The phagocyte NADPH oxidase catalyzes the reduction of O2 to reactive oxygen species with microbicidal activity. It is composed of two membrane-spanning subunits, gp91-phox and p22-phox (encoded by CYBB and CYBA, respectively), and three cytoplasmic subunits, p40-phox, p47-phox, and p67-phox (encoded by NCF4, NCF1, and NCF2, respectively). Mutations in any of these genes can result in chronic granulomatous disease, a primary immunodeficiency characterized by recurrent infections. Using evolutionary mapping, we determined that episodes of adaptive natural selection have shaped the extracellular portion of gp91-phox during the evolution of mammals, which suggests that this region may have a function in host-pathogen interactions. On the basis of a resequencing analysis of approximately 35 kb of CYBB, CYBA, NCF2, and NCF4 in 102 ethnically diverse individuals (24 of African ancestry, 31 of European ancestry, 24 of Asian/Oceanians, and 23 US Hispanics), we show that the pattern of CYBA diversity is compatible with balancing natural selection, perhaps mediated by catalase-positive pathogens. NCF2 in Asian populations shows a pattern of diversity characterized by a differentiated haplotype structure.
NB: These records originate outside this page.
(** A body with a result text is not a failure: the text is returned as it
    is, also when it is not a string ([null] comes back as [None]). *)
Lemma buffered_content_is_returned `{rt : Runtime}
    (cfg : config) (env : environment) (model : string)
    (m : message) (image_base64 : option string) (h : list event) (c : pyval) :
  network env (length (posts h)) (buffered_request cfg model (with_image [m] image_base64))
  = PostReturns (ok_json (answer c)) ->
  fst (call_llm cfg env model [m] image_base64 h) = Ok c.
Proof.
  intros Hnet.
  destruct (call_llm_history cfg env model m [] image_base64 h) as (v & Hrun & _ & Hok).
  rewrite Hrun. simpl. f_equal. by apply (Hok (ok_json (answer c)) (answer c) c).
Qed.

(** ** Runs of the pipelines *)

Lemma triple_bind {A B} P (m : M A) (f : A -> M B) R Q :
  triple P m R -> (forall a, triple (R a) (f a) Q) -> triple P (bind m f) Q.
Proof.
  intros Hm Hf h HP. destruct (Hm h HP) as (a & h' & Hrun & HR).
  unfold bind. rewrite Hrun. by apply Hf.
Qed.

Lemma triple_weaken {A} P (m : M A) (Q Q' : A -> list event -> Prop) :
  triple P m Q -> (forall a h, Q a h -> Q' a h) -> triple P m Q'.
Proof.
  intros Hm HQ h HP. destruct (Hm h HP) as (a & h' & Hrun & Hq).
  exists a, h'. split; [done | by apply HQ].
Qed.

Lemma no_result_app (h evs : list event) :
  no_result h -> Forall (fun e => ~ is_result e) evs -> no_result (h ++ evs).
Proof.
  intros Hh Hevs title text Hin. apply in_app_or in Hin as [Hin|Hin].
  - by apply (Hh title text).
  - rewrite Forall_forall in Hevs. apply list_elem_of_In in Hin.
    by apply (Hevs _ Hin).
Qed.

Lemma loop_event_not_result env (evs : list event) :
  Forall (loop_event env) evs -> Forall (fun e => ~ is_result e) evs.
Proof.
  intros H. eapply Forall_impl; [exact H|]. intros [| | |[]| |]; simpl; tauto.
Qed.

Ltac not_results :=
  repeat (apply List.Forall_cons; [simpl; tauto|]); apply List.Forall_nil.

Section PipelineFacts.
Context {rt : Runtime} (cfg : config) (env : environment).

Lemma emit_quiet (e : event) :
  ~ is_result e -> triple no_result (emit e) (fun _ => no_result).
Proof.
  intros He h Hh. exists tt, (h ++ [e]). split; [done|].
  apply no_result_app; [done | not_results].
Qed.

Lemma idle_add_quiet (t : task) :
  ~ is_result (EvIdle t) -> triple no_result (idle_add t) (fun _ => no_result).
Proof. apply emit_quiet. Qed.

Lemma read_cancelled_quiet :
  triple no_result (read_cancelled env) (fun _ => no_result).
Proof.
  intros h Hh. eexists _, _. split; [reflexivity|].
  apply no_result_app; [done | not_results].
Qed.

Lemma call_llm_quiet model (m : message) (rest : list message) image_base64 :
  triple no_result (call_llm cfg env model (m :: rest) image_base64) (fun _ => no_result).
Proof.
  intros h Hh. destruct (call_llm_history cfg env model m rest image_base64 h) as (v & Hrun & _).
  eexists _, _. split; [exact Hrun|].
  apply no_result_app; [done | not_results].
Qed.

Lemma call_llm_streaming_quiet model messages image_base64 :
  triple no_result (call_llm_streaming cfg env model messages image_base64)
         (fun _ => no_result).
Proof.
  intros h Hh.
  destruct (call_llm_streaming_history env cfg model messages image_base64 h)
    as (v & evs & Hrun & Hev & _).
  eexists _, _. split; [exact Hrun|].
  apply no_result_app; [done|]. constructor; [simpl; tauto|].
  apply Forall_app. split; [by eapply loop_event_not_result | not_results].
Qed.

(** The closing block hands over a result only after reading the flag
    unset. *)
Lemma deliver_checked (title : string) (result : pyval) :
  triple no_result (deliver env title result)
         (fun _ h => no_result h \/ delivered env h).
Proof.
  intros h Hh. unfold deliver, bind, read_cancelled, idle_add, emit, ret.
  destruct (cancelled env (length h)) eqn:Hc; simpl.
  - destruct (cancelled env (length (h ++ [EvRead true]))); eexists _, _;
      (split; [reflexivity|]); left;
      repeat (apply no_result_app; [|not_results]); done.
  - destruct (truthy result); simpl.
    + eexists _, _. split; [reflexivity|]. right.
      exists h, title, result. by rewrite <- !app_assoc.
    + destruct (cancelled env (length (h ++ [EvRead false]))); eexists _, _;
        (split; [reflexivity|]); left;
        repeat (apply no_result_app; [|not_results]); done.
Qed.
Our study provides insight into the role of pathogen-driven natural selection in an innate immune pathway and sheds light on the role of CYBA in endothelial, nonphagocytic NADPH oxidases, which are relevant in the pathogenesis of cardiovascular and other complex diseases.

摘要

吞噬细胞 NADPH 氧化酶催化 O2 还原为具有杀菌活性的活性氧。它由两个跨膜亚基 gp91-phox 和 p22-phox(分别由 CYBB 和 CYBA 编码)以及三个细胞质亚基 p40-phox、p47-phox 和 p67-phox(分别由 NCF4、NCF1 和 NCF2 编码)组成。这些基因中的任何突变都可能导致慢性肉芽肿病,这是一种以反复感染为特征的原发性免疫缺陷病。通过进化作图,我们确定在哺乳动物的进化过程中,适应性自然选择塑造了 gp91-phox 的细胞外部分,这表明该区域可能在宿主-病原体相互作用中具有功能。基于对 102 名具有不同种族背景的个体(24 名非洲裔、31 名欧洲裔、24 名亚洲/大洋洲裔和 23 名美国西班牙裔)的约 35 kb 的 CYBB、CYBA、NCF2 和 NCF4 进行的重测序分析,我们表明 CYBA 多样性的模式与平衡自然选择是一致的,这种选择可能是由过氧化氢酶阳性病原体介导的。亚洲人群中的 NCF2 表现出多样化的模式,其特点是分化的单倍型结构。我们的研究为病原体驱动的自然选择在先天免疫途径中的作用提供了深入的了解,并揭示了 CYBA 在与心血管和其他复杂疾病发病机制相关的内皮非吞噬 NADPH 氧化酶中的作用。